[Work item] Below are the records. Retype exactly the lines between the lines holding "Proof. intros Hu" and "intros (rows & Hg & Hu & <-). split_and!.", inclusive.

+ + + +

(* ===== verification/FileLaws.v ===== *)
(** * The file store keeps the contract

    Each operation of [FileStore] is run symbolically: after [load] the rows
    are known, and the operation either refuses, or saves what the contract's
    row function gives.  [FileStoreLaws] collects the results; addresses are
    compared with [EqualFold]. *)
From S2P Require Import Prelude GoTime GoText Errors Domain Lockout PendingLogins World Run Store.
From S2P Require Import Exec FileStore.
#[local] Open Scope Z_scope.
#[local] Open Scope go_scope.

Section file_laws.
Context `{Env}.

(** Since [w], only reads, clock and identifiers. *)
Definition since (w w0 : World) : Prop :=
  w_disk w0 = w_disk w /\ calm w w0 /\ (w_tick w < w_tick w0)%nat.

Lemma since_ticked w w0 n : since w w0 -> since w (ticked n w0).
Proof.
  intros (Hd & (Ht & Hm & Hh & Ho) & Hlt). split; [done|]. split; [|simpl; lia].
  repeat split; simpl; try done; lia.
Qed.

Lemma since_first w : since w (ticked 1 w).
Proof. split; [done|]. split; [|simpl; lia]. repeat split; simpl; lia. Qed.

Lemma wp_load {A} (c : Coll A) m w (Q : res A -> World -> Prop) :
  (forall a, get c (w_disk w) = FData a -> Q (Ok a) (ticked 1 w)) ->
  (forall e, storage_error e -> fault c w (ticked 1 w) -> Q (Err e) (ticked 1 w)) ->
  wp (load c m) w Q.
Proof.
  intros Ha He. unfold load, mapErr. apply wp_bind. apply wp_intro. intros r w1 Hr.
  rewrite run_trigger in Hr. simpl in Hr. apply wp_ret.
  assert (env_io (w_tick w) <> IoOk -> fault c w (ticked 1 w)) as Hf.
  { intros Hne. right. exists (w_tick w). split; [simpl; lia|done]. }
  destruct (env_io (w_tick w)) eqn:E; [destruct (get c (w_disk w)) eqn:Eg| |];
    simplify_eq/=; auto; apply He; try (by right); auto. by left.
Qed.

+ + + +

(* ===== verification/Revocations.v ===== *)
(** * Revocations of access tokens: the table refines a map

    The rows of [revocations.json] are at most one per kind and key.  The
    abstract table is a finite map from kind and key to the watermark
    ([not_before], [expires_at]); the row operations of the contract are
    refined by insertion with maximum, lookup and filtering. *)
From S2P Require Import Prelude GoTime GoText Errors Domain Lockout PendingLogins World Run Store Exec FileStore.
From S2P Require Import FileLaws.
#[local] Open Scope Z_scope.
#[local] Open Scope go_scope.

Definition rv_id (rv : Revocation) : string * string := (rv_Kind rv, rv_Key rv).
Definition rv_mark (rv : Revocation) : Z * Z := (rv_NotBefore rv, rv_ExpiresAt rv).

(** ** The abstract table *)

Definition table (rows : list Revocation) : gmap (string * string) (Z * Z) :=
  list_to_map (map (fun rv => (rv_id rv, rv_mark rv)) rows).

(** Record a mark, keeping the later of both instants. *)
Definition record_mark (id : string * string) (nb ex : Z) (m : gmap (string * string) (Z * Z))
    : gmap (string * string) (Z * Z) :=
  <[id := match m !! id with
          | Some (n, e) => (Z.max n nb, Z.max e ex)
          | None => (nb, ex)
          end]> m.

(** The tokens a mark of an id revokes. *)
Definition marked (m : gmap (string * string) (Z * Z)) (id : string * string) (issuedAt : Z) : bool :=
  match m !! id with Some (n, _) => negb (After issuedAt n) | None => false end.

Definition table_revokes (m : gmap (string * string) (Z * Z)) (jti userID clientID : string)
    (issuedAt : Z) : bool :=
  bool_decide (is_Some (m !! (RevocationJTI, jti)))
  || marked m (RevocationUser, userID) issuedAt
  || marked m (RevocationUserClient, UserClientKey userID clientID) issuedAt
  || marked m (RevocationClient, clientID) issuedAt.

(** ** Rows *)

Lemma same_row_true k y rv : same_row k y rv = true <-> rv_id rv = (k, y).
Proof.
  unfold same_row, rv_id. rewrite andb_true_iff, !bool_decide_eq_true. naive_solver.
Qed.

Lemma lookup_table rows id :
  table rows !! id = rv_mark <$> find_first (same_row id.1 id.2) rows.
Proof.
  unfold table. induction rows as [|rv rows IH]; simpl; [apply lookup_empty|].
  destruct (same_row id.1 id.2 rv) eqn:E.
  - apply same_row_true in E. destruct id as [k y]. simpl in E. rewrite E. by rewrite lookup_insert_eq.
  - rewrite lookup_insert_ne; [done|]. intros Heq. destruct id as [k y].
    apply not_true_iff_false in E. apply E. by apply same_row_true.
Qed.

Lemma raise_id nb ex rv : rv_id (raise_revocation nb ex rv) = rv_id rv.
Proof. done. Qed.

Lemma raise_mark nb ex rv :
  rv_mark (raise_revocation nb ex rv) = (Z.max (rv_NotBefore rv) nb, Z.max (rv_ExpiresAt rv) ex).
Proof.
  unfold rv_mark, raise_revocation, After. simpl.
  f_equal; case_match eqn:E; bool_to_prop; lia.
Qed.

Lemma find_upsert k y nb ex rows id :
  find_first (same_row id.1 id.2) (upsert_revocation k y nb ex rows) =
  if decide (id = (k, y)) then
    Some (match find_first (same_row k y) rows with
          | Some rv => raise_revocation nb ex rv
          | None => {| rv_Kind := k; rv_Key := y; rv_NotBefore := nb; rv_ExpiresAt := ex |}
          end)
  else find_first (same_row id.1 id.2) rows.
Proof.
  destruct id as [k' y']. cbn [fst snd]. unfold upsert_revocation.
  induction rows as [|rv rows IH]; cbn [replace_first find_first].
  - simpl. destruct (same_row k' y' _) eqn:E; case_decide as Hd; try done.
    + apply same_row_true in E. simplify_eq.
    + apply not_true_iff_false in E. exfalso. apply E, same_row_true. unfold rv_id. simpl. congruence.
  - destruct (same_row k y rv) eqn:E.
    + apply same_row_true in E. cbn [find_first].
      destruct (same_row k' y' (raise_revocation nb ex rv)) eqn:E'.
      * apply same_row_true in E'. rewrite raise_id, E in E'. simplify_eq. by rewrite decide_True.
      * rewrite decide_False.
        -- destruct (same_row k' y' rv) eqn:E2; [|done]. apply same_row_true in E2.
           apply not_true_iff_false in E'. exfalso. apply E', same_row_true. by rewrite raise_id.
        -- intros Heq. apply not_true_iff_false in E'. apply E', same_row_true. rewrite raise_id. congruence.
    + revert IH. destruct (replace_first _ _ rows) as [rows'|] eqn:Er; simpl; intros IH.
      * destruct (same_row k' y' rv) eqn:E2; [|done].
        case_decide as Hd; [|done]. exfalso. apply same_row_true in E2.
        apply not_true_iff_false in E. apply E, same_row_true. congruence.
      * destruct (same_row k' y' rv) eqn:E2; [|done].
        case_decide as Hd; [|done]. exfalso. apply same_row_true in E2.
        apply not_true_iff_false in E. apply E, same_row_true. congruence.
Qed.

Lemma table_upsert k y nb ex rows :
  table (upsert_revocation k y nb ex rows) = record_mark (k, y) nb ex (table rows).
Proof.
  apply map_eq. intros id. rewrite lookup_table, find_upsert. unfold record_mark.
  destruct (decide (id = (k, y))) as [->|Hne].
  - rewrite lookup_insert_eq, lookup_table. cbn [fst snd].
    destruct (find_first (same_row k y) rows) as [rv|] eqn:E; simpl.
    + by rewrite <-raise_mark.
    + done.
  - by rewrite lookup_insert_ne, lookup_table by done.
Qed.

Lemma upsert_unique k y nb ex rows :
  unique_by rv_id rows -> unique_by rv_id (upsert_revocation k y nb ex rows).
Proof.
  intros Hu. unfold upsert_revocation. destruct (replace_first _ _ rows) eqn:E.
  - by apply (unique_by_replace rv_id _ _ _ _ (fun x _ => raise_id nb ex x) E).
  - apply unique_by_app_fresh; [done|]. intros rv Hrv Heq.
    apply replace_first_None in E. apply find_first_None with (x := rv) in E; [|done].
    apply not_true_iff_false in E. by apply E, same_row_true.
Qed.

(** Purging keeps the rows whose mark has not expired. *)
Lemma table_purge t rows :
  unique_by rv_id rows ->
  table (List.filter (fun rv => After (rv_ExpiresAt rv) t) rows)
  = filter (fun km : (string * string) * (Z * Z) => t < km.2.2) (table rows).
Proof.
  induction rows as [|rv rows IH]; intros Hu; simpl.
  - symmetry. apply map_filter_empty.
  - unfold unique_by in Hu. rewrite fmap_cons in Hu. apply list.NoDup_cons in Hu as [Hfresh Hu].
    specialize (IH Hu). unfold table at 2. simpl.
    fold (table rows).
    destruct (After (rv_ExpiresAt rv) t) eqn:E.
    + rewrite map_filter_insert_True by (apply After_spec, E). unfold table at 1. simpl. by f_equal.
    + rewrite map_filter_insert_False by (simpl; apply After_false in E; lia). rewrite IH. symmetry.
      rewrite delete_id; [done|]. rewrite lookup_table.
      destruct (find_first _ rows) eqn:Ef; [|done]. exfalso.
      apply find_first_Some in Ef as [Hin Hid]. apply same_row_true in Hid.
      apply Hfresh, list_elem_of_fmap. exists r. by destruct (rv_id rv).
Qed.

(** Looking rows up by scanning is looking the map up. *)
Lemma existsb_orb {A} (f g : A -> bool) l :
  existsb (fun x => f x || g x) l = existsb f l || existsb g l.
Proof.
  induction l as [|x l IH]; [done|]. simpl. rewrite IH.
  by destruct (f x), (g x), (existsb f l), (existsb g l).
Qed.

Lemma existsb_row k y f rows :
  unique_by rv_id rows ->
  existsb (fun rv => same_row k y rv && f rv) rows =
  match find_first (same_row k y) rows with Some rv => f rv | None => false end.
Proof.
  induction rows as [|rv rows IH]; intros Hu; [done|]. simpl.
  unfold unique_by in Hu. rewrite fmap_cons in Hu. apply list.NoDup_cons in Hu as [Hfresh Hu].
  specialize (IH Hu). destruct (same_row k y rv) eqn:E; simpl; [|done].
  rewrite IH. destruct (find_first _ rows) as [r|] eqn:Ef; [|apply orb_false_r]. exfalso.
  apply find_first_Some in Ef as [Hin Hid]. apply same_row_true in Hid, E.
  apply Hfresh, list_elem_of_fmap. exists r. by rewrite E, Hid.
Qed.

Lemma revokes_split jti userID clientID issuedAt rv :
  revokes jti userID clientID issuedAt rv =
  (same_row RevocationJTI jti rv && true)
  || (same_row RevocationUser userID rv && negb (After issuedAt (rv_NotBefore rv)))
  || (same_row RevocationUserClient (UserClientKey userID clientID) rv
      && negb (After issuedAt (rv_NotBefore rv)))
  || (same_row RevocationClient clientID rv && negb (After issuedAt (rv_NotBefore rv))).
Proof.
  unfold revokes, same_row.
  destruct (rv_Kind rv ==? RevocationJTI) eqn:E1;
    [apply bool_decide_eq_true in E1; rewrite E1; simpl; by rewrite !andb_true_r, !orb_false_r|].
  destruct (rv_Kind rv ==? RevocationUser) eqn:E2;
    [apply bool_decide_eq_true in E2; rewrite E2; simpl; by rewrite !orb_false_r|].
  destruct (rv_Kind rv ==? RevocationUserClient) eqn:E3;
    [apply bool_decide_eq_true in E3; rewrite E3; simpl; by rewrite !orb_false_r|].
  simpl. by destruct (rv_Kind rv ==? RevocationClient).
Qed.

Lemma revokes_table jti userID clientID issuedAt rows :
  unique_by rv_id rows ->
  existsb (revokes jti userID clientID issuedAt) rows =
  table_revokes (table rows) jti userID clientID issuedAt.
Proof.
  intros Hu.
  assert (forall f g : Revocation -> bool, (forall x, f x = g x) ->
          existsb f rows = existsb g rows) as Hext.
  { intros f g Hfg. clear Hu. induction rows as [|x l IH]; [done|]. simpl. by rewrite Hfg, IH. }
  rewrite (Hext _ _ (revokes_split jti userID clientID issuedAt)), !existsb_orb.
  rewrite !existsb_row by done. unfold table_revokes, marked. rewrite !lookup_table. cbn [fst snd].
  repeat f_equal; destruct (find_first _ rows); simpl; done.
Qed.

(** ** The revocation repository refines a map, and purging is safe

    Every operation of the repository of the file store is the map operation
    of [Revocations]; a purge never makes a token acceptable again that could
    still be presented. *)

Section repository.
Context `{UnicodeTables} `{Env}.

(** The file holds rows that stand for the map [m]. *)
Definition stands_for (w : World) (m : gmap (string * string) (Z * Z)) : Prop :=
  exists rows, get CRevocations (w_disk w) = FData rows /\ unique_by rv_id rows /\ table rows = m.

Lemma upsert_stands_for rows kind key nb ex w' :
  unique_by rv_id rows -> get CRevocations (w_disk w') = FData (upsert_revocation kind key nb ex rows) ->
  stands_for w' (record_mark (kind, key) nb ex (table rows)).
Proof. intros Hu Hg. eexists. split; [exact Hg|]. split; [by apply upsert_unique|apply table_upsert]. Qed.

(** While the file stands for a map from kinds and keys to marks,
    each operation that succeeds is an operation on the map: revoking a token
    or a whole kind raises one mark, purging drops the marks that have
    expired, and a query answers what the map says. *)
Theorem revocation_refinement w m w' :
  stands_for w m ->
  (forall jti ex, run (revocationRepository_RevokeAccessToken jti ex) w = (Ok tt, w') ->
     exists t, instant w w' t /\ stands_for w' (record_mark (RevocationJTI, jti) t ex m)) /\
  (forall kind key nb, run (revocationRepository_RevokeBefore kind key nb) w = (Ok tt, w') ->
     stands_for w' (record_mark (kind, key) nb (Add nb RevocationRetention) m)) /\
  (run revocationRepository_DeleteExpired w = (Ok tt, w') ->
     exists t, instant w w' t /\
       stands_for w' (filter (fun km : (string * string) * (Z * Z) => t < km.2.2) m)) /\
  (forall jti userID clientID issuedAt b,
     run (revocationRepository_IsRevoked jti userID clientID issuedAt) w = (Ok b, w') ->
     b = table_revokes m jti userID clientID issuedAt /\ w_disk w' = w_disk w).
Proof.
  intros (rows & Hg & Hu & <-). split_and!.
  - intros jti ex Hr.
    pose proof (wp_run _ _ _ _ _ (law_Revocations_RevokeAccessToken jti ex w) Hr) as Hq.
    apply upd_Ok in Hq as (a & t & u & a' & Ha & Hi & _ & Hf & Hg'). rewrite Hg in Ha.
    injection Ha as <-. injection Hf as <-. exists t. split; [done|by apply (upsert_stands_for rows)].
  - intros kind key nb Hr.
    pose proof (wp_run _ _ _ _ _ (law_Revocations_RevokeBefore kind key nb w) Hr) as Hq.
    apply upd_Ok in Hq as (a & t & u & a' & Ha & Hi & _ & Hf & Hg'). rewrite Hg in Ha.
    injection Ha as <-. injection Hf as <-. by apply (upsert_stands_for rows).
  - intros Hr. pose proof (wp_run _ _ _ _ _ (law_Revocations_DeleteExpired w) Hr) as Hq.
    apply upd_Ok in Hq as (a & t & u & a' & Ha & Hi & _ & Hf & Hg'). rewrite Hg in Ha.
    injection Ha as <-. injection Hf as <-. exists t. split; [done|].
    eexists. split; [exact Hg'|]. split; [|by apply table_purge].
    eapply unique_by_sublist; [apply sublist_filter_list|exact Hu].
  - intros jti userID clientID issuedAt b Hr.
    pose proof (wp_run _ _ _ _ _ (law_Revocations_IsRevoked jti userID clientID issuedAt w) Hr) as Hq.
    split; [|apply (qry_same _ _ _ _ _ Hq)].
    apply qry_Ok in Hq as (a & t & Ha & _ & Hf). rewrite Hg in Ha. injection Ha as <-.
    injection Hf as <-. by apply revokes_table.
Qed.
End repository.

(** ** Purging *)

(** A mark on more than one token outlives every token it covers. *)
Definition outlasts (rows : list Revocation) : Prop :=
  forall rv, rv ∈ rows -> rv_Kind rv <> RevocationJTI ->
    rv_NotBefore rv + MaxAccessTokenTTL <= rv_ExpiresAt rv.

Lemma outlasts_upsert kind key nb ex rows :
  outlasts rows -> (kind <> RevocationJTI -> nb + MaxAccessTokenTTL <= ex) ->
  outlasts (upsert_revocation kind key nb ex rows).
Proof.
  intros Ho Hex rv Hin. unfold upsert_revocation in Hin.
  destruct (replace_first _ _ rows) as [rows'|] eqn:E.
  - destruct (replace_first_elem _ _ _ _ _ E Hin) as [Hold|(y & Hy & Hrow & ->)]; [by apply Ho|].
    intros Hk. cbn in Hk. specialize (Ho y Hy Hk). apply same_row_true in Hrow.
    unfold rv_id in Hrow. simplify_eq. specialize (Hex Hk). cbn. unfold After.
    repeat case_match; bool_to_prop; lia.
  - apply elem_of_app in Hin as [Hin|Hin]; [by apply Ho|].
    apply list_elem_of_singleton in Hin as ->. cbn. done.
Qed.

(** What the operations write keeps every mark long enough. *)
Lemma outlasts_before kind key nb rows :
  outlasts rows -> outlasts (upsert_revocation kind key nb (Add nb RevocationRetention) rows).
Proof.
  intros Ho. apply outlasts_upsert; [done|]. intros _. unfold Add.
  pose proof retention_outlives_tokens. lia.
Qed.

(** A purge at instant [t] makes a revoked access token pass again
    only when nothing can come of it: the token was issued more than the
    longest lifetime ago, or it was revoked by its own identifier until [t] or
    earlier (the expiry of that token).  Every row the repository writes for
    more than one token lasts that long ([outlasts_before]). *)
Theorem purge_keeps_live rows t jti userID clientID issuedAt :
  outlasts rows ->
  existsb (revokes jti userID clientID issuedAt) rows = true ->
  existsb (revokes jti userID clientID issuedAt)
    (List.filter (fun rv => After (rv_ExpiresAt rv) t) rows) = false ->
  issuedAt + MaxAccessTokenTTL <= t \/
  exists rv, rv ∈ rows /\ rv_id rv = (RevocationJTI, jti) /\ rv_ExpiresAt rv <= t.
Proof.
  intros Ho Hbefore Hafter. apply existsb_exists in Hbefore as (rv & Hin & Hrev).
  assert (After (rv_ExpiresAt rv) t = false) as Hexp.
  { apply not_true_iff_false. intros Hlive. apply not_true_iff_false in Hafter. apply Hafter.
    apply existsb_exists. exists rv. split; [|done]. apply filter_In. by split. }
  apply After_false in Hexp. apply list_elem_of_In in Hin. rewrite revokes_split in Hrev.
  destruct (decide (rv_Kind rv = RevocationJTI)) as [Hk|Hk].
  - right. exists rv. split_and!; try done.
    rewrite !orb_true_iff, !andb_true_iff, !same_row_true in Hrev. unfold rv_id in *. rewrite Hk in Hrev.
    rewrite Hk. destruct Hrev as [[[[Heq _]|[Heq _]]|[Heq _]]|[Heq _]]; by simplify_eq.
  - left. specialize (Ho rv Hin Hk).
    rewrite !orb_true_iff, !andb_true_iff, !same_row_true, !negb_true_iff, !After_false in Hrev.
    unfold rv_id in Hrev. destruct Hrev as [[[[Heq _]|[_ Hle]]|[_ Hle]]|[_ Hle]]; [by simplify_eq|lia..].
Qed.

+ + + +

[Task result]
Proof. intros Hu Hg. eexists. split; [exact Hg|]. split; [by apply upsert_unique|apply table_upsert]. Qed.

(** While the file stands for a map from kinds and keys to marks,
    each operation that succeeds is an operation on the map: revoking a token
    or a whole kind raises one mark, purging drops the marks that have
    expired, and a query answers what the map says. *)
Theorem revocation_refinement w m w' :
  stands_for w m ->
  (forall jti ex, run (revocationRepository_RevokeAccessToken jti ex) w = (Ok tt, w') ->
     exists t, instant w w' t /\ stands_for w' (record_mark (RevocationJTI, jti) t ex m)) /\
  (forall kind key nb, run (revocationRepository_RevokeBefore kind key nb) w = (Ok tt, w') ->
     stands_for w' (record_mark (kind, key) nb (Add nb RevocationRetention) m)) /\
  (run revocationRepository_DeleteExpired w = (Ok tt, w') ->
     exists t, instant w w' t /\
       stands_for w' (filter (fun km : (string * string) * (Z * Z) => t < km.2.2) m)) /\
  (forall jti userID clientID issuedAt b,
     run (revocationRepository_IsRevoked jti userID clientID issuedAt) w = (Ok b, w') ->
     b = table_revokes m jti userID clientID issuedAt /\ w_disk w' = w_disk w).
Proof.
  intros (rows & Hg & Hu & <-). split_and!.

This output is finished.